Try it: Your task is to copy every line of the entries that contains "property".

Stored data:
(** X10.  [ensureUTCTimezone] on a date with no Z before its end: a trailing
    Z becomes [ +0000]; an offset [+hh:mm] or [-hh:mm] loses its colon; an
    offset without colon is left alone; any other non-empty date gets
    [ +0000] appended; the empty string stays empty. *)
Theorem ensureUTCTimezone_cases :
  forall p : string,
    includesZ p = false ->
    ensureUTCTimezone "" = ""
    /\ ensureUTCTimezone (p ++ "Z") = (p ++ " +0000")%string
    /\ (forall sign d1 d2 d3 d4,
          isSign sign = true ->
          isDigit d1 && isDigit d2 && isDigit d3 && isDigit d4 = true ->
          ensureUTCTimezone
            (p ++ string_of_list_ascii [sign; d1; d2; ":"%char; d3; d4])
          = (p ++ string_of_list_ascii [sign; d1; d2; d3; d4])%string
          /\ ensureUTCTimezone
               (p ++ string_of_list_ascii [sign; d1; d2; d3; d4])
             = (p ++ string_of_list_ascii [sign; d1; d2; d3; d4])%string)
    /\ (nonEmpty p = true -> hasOffset p = false ->
        ensureUTCTimezone p = (p ++ " +0000")%string).
Proof.
  intros p Hp. split; [reflexivity|]. split; [now apply ensure_trailing_Z|].
  split.
  - intros sign d1 d2 d3 d4 Hsign Hd.
    apply andb_true_iff in Hd. destruct Hd as [Hd Hd4].
    apply andb_true_iff in Hd. destruct Hd as [Hd Hd3].
    apply andb_true_iff in Hd. destruct Hd as [Hd1 Hd2].
    assert (HZ : forall suffix,
               forallb (fun c => negb (Ascii.eqb "Z" c)) suffix = true ->
               includesZ (p ++ string_of_list_ascii suffix) = false).
    { intros suffix Hall. rewrite includesZ_app, Hp. unfold includesZ.
      rewrite list_ascii_of_string_of_list_ascii. cbn [orb].
      induction suffix as [|c suffix IH]; [reflexivity|].
      cbn [forallb existsb] in *. apply andb_true_iff in Hall.
      destruct Hall as [Hc Hall]. apply negb_true_iff in Hc.
      now rewrite Hc, IH. }
    split.
    + destruct (ensure_colon_offset
                  (p ++ string_of_list_ascii [sign; d1; d2; ":"%char; d3; d4]))
        as (e4 & e3 & e2 & e1 & sg & rest & Hr & _ & _ & _ & _ & _ & ->).
      * apply HZ. cbn [forallb].
        rewrite (sign_is_not_Z sign), (digit_is_not_Z d1), (digit_is_not_Z d2),
          (digit_is_not_Z d3), (digit_is_not_Z d4) by assumption.
        reflexivity.
      * rewrite backwards_app, backwards_string. cbn [rev app colonOffset].
        now rewrite Hsign, Hd1, Hd2, Hd3, Hd4.
      * rewrite backwards_app, backwards_string in Hr. cbn [rev app] in Hr.
        injection Hr as <- <- <- <- <- <-.
        cbn [rev]. rewrite <- !app_assoc. cbn [app].
        unfold backwards. rewrite rev_involutive, string_app.
        now rewrite string_of_list_ascii_of_string.
    + apply ensure_plain_offset.
      * apply HZ. cbn [forallb].
        rewrite (sign_is_not_Z sign), (digit_is_not_Z d1), (digit_is_not_Z d2),
          (digit_is_not_Z d3), (digit_is_not_Z d4) by assumption.
        reflexivity.
      * unfold endsWithPlainOffset.
        rewrite backwards_app, backwards_string. cbn [rev app plainOffset].
        now rewrite Hsign, Hd1, Hd2, Hd3, Hd4.
  - intros Hne Hoff. apply ensure_bare; try assumption.
    unfold endsWithZ. rewrite includesZ_backwards in Hp.
    destruct (backwards p) as [|c rest]; [reflexivity|].
    cbn [existsb] in Hp. apply orb_false_iff in Hp.
    rewrite Ascii.eqb_sym. tauto.
Qed.

(** X11.  For a non-empty date with no Z before its end the result of
    [ensureUTCTimezone] ends with a numeric offset without colon, and
    holds no Z. *)
Theorem ensureUTCTimezone_ends_with_offset :
  forall s : string,
    nonEmpty s = true ->
    interiorZ s = false ->
    endsWithPlainOffset (ensureUTCTimezone s) = true
    /\ includesZ (ensureUTCTimezone s) = false.
Proof. intros s Hne Hint. now destruct (ensure_result s Hne Hint). Qed.

(** X12.  [ensureUTCTimezone] is idempotent on dates with no Z before their
    end. *)
Theorem ensureUTCTimezone_idempotent :
  forall s : string,
    interiorZ s = false ->
    ensureUTCTimezone (ensureUTCTimezone s) = ensureUTCTimezone s.
Proof.
  intros s Hint. destruct (nonEmpty s) eqn:Hne.
  - destruct (ensure_result s Hne Hint) as [HZ Hoff].
    now apply ensure_plain_offset.
  - destruct s; [reflexivity | discriminate].
Qed.

Lemma colonOffset_after_Z (l : list ascii) :
  colonOffset ("Z"%char :: l) = false.
Proof.
  destruct l as [|d3 [|colon [|d2 [|d1 [|sign rest]]]]]; try reflexivity.
  cbn [colonOffset]. change (isDigit "Z") with false. apply andb_false_r.
Qed.

Lemma dropOffsetColon_after_Z (s : string) (l : list ascii) :
  backwards s = "Z"%char :: l ->
  dropOffsetColon s = s /\ endsWithPlainOffset s = false.
Proof.
  intros Hb. unfold dropOffsetColon, endsWithPlainOffset. rewrite Hb. split.
  - destruct l as [|d3 [|colon rest]]; try reflexivity.
    now rewrite colonOffset_after_Z.
  - destruct l as [|d3 [|d2 [|d1 [|sign rest]]]]; try reflexivity.
    cbn [plainOffset]. change (isDigit "Z") with false. apply andb_false_r.
Qed.

(** X13.  Only the first Z is replaced: a date that ends with Z and holds an
    earlier Z keeps its last Z, and so does not end with an offset. *)
Theorem ensureUTCTimezone_replaces_first_Z :
  forall a b : string,
    includesZ a = false ->
    ensureUTCTimezone (a ++ "Z" ++ b ++ "Z")
    = (a ++ " +0000" ++ b ++ "Z")%string
    /\ endsWithPlainOffset (ensureUTCTimezone (a ++ "Z" ++ b ++ "Z")) = false.
Proof.
  intros a b Ha.
  destruct (dropOffsetColon_after_Z (a ++ " +0000" ++ b ++ "Z")
              (backwards b ++ backwards " +0000" ++ backwards a))
    as [Hdrop Hend].
  { rewrite !backwards_app. now rewrite <- !app_assoc. }
  assert (E : ensureUTCTimezone (a ++ "Z" ++ b ++ "Z")
              = (a ++ " +0000" ++ b ++ "Z")%string).
  { unfold ensureUTCTimezone. rewrite nonEmpty_backwards. unfold endsWithZ.
    rewrite !backwards_app.
    cbn [backwards list_ascii_of_string rev app negb].
    change (Ascii.eqb "Z" "Z") with true. cbn [orb].
    rewrite replaceFirstZ_app by exact Ha.
    change (replaceFirstZ ("Z" ++ b ++ "Z")) with (" +0000" ++ b ++ "Z")%string.
    exact Hdrop. }
  split; [exact E | now rewrite E].
Qed.
(** * The analysis-task workflow of the backup-audit dashboard

    A shallow embedding of [frontend/src/utils/taskUtils.js]
    ([deriveTaskDisplayState]) and of the two effects of
    [frontend/src/pages/JobDetailsPage.jsx] (the start-up workflow and the
    polling interval), with the properties the specification states about
    them.

    Layout: the JavaScript values the two files handle ([Js]), the display
    derivation ([TaskUtils]), what React accepts as a child ([React]), the
    two components the page renders ([StatusLine], [InsightReport]), the page
    as an event-driven state machine ([JobDetailsPage]), the request
    interceptor its calls go through ([Api]), then the theorems. *)

From Stdlib Require Import Floats.
From stdpp Require Import gmap strings list fin_maps.

#[local] Set Warnings "-register-all".
#[local] Open Scope string_scope.
#[local] Open Scope list_scope.

(* ===================================================================== *)
(** ** JavaScript values *)
(* ===================================================================== *)

Module Js.

(** What an axios response body, a rejection reason or a [useState] cell can
    hold: the JSON values plus [undefined].  A number is an IEEE-754 double,
    an object is a finite map from property names to values. *)
Inductive value : Type :=
  | JUndefined
  | JNull
  | JBool (b : bool)
  | JNum (x : float)
  | JStr (s : string)
  | JArr (items : list value)
  | JObj (fields : gmap string value).

(** ToBoolean: [undefined], [null], [false], [+0], [-0], [NaN] and the empty
    string are falsy, everything else (every object and array) is truthy. *)
Definition truthy (v : value) : bool :=
  match v with
  | JUndefined | JNull => false
  | JBool b => b
  | JNum x => negb (PrimFloat.is_zero x || PrimFloat.is_nan x)
  | JStr s => negb (String.eqb s "")
  | JArr _ | JObj _ => true
  end.

(** [!v] *)
Definition falsy (v : value) : bool := negb (truthy v).

(** [v === undefined || v === null], the test behind [?.] *)
Definition nullish (v : value) : bool :=
  match v with
  | JUndefined | JNull => true
  | _ => false
  end.

(** Member access [v.k] for the property names the two files read ([id],
    [status], [task_type], [result], [triage_decision], [is_sufficient],
    [response], [data], [detail]).  An object yields its own property or
    [undefined]; strings, arrays, numbers and booleans own none of these
    names.  Every access in the embedded code is guarded so that [v] is not
    nullish there (a TypeError in JavaScript), hence the catch-all. *)
Definition get (v : value) (k : string) : value :=
  match v with
  | JObj fields => default JUndefined (fields !! k)
  | _ => JUndefined
  end.

(** Optional chaining [v?.k] *)
Definition opt_get (v : value) (k : string) : value :=
  if nullish v then JUndefined else get v k.

(** [a || b] *)
Definition or_else (a b : value) : value := if truthy a then a else b.

(** [v === 'lit'] against a string literal: no conversion takes place. *)
Definition is_string (v : value) (lit : string) : bool :=
  match v with
  | JStr s => String.eqb s lit
  | _ => false
  end.

(** [v === true], [v === false] *)
Definition is_bool (v : value) (lit : bool) : bool :=
  match v with
  | JBool b => Bool.eqb b lit
  | _ => false
  end.

End Js.

Import Js.

(* ===================================================================== *)
(** ** frontend/src/utils/taskUtils.js *)
(* ===================================================================== *)

Module TaskUtils.

(** The object literal [{ status, message }] the function returns. *)
Record display : Type := Display { status : string; message : string }.

Definition deriveTaskDisplayState (task : value) : display :=
  if falsy task then
    Display "initializing" "Creating analysis task..."
  else if is_string (get task "status") "finalized" then
    Display "success" "Analysis Complete!"
  else if is_string (get task "status") "failed" then
    Display "error" "Analysis Failed. Check agent logs."
  else
    let fallback := Display "loading" "Analysis in progress..." in
    if is_string (get task "task_type") "GET_JOB_DETAILS" then
      if is_string (get task "status") "pending"
         || is_string (get task "status") "processing" then
        Display "loading" "Requesting initial details from on-premises agent..."
      else if is_string (get task "status") "complete" then
        let triageDecision := opt_get (get task "result") "triage_decision" in
        if falsy triageDecision then
          Display "loading" "Initial data received. Performing AI triage..."
        else if is_bool (get triageDecision "is_sufficient") true then
          Display "loading" "Triage complete. Finalizing analysis..."
        else if is_bool (get triageDecision "is_sufficient") false then
          Display "loading" "Triage complete. Agent is now fetching detailed logs..."
        else fallback
      else fallback
    else fallback.

End TaskUtils.

Import TaskUtils.

(* ===================================================================== *)
(** ** What React renders *)
(* ===================================================================== *)

Module React.

(** A value placed between tags, [<span>{v}</span>].  [undefined], [null] and
    booleans render nothing, numbers and strings render as text, an array
    renders its items; a plain object makes React throw ("Objects are not
    valid as a React child").  No component of the repository catches such an
    error, so a render that throws unmounts the whole tree. *)
Fixpoint renderable (v : value) : bool :=
  match v with
  | JObj _ => false
  | JArr items => forallb renderable items
  | _ => true
  end.

End React.

Import React.

(* ===================================================================== *)
(** ** components/AnalysisStatus.jsx *)
(* ===================================================================== *)

Module StatusLine.

(** The four pictures the component can put before its text: the warning
    triangle of the polling-error branch, the checkmark, the cross and the
    [Spinner] component. *)
Inductive icon : Type := WarningIcon | CheckmarkIcon | CrossIcon | Spinner.

(** The [div] the component returns: the colour class of its [className],
    its icon and the content of its [span]. *)
Record line : Type := Line { colour : string; glyph : icon; text : value }.

(** The two closures over [status]; a [switch] compares with [===]. *)
Definition getStatusClasses (status : string) : string :=
  if String.eqb status "success" then "text-green-600"
  else if String.eqb status "error" then "text-red-600"
  else "text-blue-600".

Definition getIcon (status : string) : icon :=
  if String.eqb status "success" then CheckmarkIcon
  else if String.eqb status "error" then CrossIcon
  else Spinner.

Final answer:
    an object is a finite map from property names to values. *)
(** Member access [v.k] for the property names the two files read ([id],
    [response], [data], [detail]).  An object yields its own property or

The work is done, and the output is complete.